Jaringan limfoid periferal tidak saja berfungsi untuk
memperangkap sel fagosit yang telah mencerna antigen, tapi juga
berfungsi untuk menstimuli terjadinya interaksi antara APC dengan
limfosit yang diperlukan untuk memulai respon imunitas adaptif.
Lymph node dan spleen merupakan organ penting untuk dimulainya
imunitas adaptif ini.
Semua respon imun diinisiasi oleh pengenalan antigen asing.
Pengenalan itu pada akhirnya menimbulkan reaksi aktivasi pada
limfosit yang kompeten dengan antigen yang masuk. Semua rangkaian
reaksi aktivasi itu pada akhirnya ditujukan untuk mengeliminasi
antigen asing itu. Respon imun spesifik dapat dibagi menjadi tiga fase.
Fase tersebut berturut-turut adalah pengenalan (cognitif), aktivasi,
dan efektor. Fase pengenalan ditandai dengan ikatan antigen asing
dengan reseptor spesik pada limfosit yang mature. Limfosit B yang
merupakan komponen imunitas humoral mengekspresikan molekul
antibodi pada permukaan sel yang dapat mengikat antigen asing baik
berupa protein, polisakarida, atau lipida dalam keadaan terlarut
maupun berada pada target yang tidak terlarut. Sel T hanya dapat
mengenali antigen asing jika antigen tersebut dipresentasikan oleh sel
lain dalam bentuk komplek peptida:MHC.
Fase aktivasi merupakan kelanjutan dan konsekuwensi dari
fase pengenalan. Fase aktivasi ini ditandai dengan proliferasi dan
terjadi ekspansi klon yang spesifik untuk suatu antigen, sehingga
meningkatkan kemampuan protektif terhadap antigen itu.

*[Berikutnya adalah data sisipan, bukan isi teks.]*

(* ===== verification/Client.v ===== *)
(** * internal/clients: the exchange of one JSON request

    [Exchange] over the one call that reaches the network, [http.Client.Do].  The
    response body arrives as its bytes and the error that ended the reading, if
    any. *)

From S2P Require Import Prelude GoStd Json Errors Kube Core Effects ProviderConfig.
From Stdlib Require Import Ascii String.

Local Open Scope string_scope.

(** [64 << 20]. *)
Definition maxResponseBody : Z := Z.shiftl 64 20.

(** ** net/http *)

(** [textproto.CanonicalMIMEHeaderKey]: a name that is not a token is left alone. *)
Definition is_token_byte (c : nat) : bool :=
  in_range 48 57 c || in_range 65 90 c || in_range 97 122 c
  || bool_decide (c ∈ [33; 35; 36; 37; 38; 39; 42; 43; 45; 46; 94; 95; 96; 124; 126]%nat).

Fixpoint canonical_bytes (upper : bool) (l : list nat) : list nat :=
  match l with
  | [] => []
  | c :: l' =>
      let c' := if upper then (if in_range 97 122 c then c - 32 else c)%nat
                else (if in_range 65 90 c then c + 32 else c)%nat in
      c' :: canonical_bytes (c =? 45)%nat l'
  end.

Definition CanonicalHeaderKey (key : string) : string :=
  if forallb is_token_byte (bytes_of key) then string_of (canonical_bytes true (bytes_of key)) else key.

(** [http.Header.Set]; every header the client sets has one value. *)
Definition Header : Type := gmap string string.
Definition Header_Set (h : Header) (key value : string) : Header := <[CanonicalHeaderKey key := value]> h.

Record Request := MkRequest { req_method : string; req_url : string; req_header : Header; req_body : option string }.

Record Response := MkResponse { resp_StatusCode : Z; resp_body : string; resp_read_error : option error }.

Section Client.
Context `{NU : NetURL} `{XC : X509}.
(** [build.Version], set at link time. *)
Context (Version : string).
(** What [url.Parse] and [http.NewRequestWithContext] say of their arguments when
    they refuse them. *)
Context (parse_error : string -> error) (request_error : string -> string -> option error).

Definition userAgent : string := "signoz-operator/" ++ Version.

(** The client of one resolved config; the transport's TLS settings, the default
    ones when [None]. *)
Record client := MkClient {
  client_resolved : ResolvedProviderConfigSpec;
  client_tls : option (bool * option CertPool);
}.

Definition New (resolved : ResolvedProviderConfigSpec) : client := MkClient resolved (TLSClientConfig resolved).

Inductive net : Type -> Type :=
  | Do (ctx : Context) (tls : option (bool * option CertPool)) (req : Request) : net (result Response error).

(** ** The body of a response *)

Definition is_trimmed (c : nat) : bool := is_space c.

Fixpoint drop_spaces (l : list nat) : list nat :=
  match l with c :: l' => if is_trimmed c then drop_spaces l' else l | [] => [] end.

(** A text without the white space around it. *)
Definition trim_json (s : string) : string :=
  string_of (reverse (drop_spaces (reverse (drop_spaces (bytes_of s))))).

(** [decoder.Decode(&data) == nil && !decoder.More()], with the data: the first
    value of the text, when only white space, or a closing bracket or brace and
    anything at all, comes after it.  [More] takes such a byte for the end of an
    enclosing list.  A text has at most one prefix that is a value and is
    followed, white space aside, by a byte that cannot continue it. *)
Fixpoint value_before_close (seen rest : list nat) : option string :=
  match rest with
  | [] => None
  | c :: rest' =>
      if ((c =? 93)%nat || (c =? 125)%nat) && Valid (string_of (reverse seen))
      then Some (trim_json (string_of (reverse seen)))
      else value_before_close (c :: seen) rest'
  end.

Definition decode_one (body : string) : option string :=
  if Valid body then Some (trim_json body) else value_before_close [] (bytes_of body).

(** [snippet]: at most 200 bytes, on one line. *)
Definition snippet_byte (c : nat) : nat := if bool_decide (c ∈ [10; 13; 9]%nat) then 32%nat else c.
Definition snippet (body : string) : string := string_of (snippet_byte <$> take 200 (bytes_of body)).

(** [json.Marshal(map[string]string{"response": s})], which cannot fail. *)
Definition wrapped_response (s : string) : string :=
  default "" (Marshal (JObj [("response", JStr s)])).

(** What Exchange makes of a response. *)
Definition read_response (resp : Response) : result (Z * option string) error :=
  let limited := take (Z.to_nat (maxResponseBody + 1)) (bytes_of (resp_body resp)) in
  let size := Z.of_nat (List.length limited) in
  let seen := string_of limited in
  match resp_read_error resp with
  | Some err =>
      if decide (size <= maxResponseBody)%Z
      then Err (EBase (Wrap err ReasonUnreachable "could not read the response body"))
      else Err (EBase (Errors.New ReasonUnreachable
             ("the server returned a response body over the " ++ Itoa maxResponseBody ++ " byte limit")))
  | None =>
      if decide (maxResponseBody < size)%Z
      then Err (EBase (Errors.New ReasonUnreachable
             ("the server returned a response body over the " ++ Itoa maxResponseBody ++ " byte limit")))
      else if decide (size = 0)%Z then Ok (resp_StatusCode resp, None)
      else
        match decode_one seen with
        | Some data => Ok (resp_StatusCode resp, Some data)
        | None =>
            if decide (200 <= resp_StatusCode resp < 300)%Z
            then Err (EBase (Errors.New ReasonUnreachable
                   ("the server returned a success status (HTTP " ++ Itoa (resp_StatusCode resp)
                    ++ ") with a non-JSON body: " ++ snippet seen)))
            else Ok (resp_StatusCode resp, Some (wrapped_response (snippet seen)))
        end
  end.

(** The request of an exchange. *)
Definition build_request (c : client) (method path : string) (body : option string) : result Request error :=
  match url_Parse path with
  | None => Err (EBase (Wrap (parse_error path) ReasonInvalidInput "could not build the request URL"))
  | Some ref =>
      let target := url_SetRawQuery (url_JoinPath (resolved_Endpoint (client_resolved c)) (url_EscapedPath ref)) (url_RawQuery ref) in
      match request_error method (url_String target) with
      | Some err => Err (EBase (Wrap err ReasonInvalidInput "could not build the request"))
      | None =>
          let h : Header := match SetAuthHeader (client_resolved c) with
                            | Some (name, value) => Header_Set ∅ name value
                            | None => ∅
                            end in
          let h := Header_Set h "User-Agent" userAgent in
          let h := match body with Some _ => Header_Set h "Content-Type" "application/json" | None => h end in
          Ok (MkRequest method (url_String target) h body)
      end
  end.

Definition Exchange (ctx : Context) (c : client) (method path : string) (body : option string)
    : prog net (result (Z * option string) error) :=
  match build_request c method path body with
  | Err err => mret (Err err)
  | Ok req =>
      resp ← trigger (Do ctx (client_tls c) req);
      mret (match resp with
            | Err err => Err (EBase (Wrap err ReasonUnreachable "could not reach SigNoz"))
            | Ok resp => read_response resp
            end)
  end.
End Client.

Example snippet_example : snippet (String (ascii_of_nat 10) "a") = " a".
Proof. vm_compute. reflexivity. Qed.

Example decode_one_example : decode_one " [1, 2] " = Some "[1, 2]".
Proof. vm_compute. reflexivity. Qed.

Example decode_one_two_values : decode_one "1 2" = None.
Proof. vm_compute. reflexivity. Qed.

Sel B yang
mengenali antigen akan memproduksi antibodi dan antibodi yang
diproduksi itu akan berikatan dengan targetnya yang berupa antigen
spesifik. Beberapa limfosit T ada yang berkembang menjadi sel yang
mampu mengaktifkan sel fagosit sehingga sel fagosit dapat
membunuh bakteri intraselluler dalam sel fagosit itu. Di samping itu
beberapa sel T juga mampu membunuh secara langsung sel lain yang
terinfeksi virus. Secara umum aktivasi limfosit memerlukan dua
signal. Pertama signal dari antigen, kedua signal dari sel lain yang
dapat berupa sel helper atau sel aksesori (APC). Aktvasi limfosit
sangat penting dalam sistem imun karena dapat memperbanyak klon
yang spesifik dan sel yang teraktivasi mempunyai kemampuan
bergerak menuju antigen yang menjadi sasaran.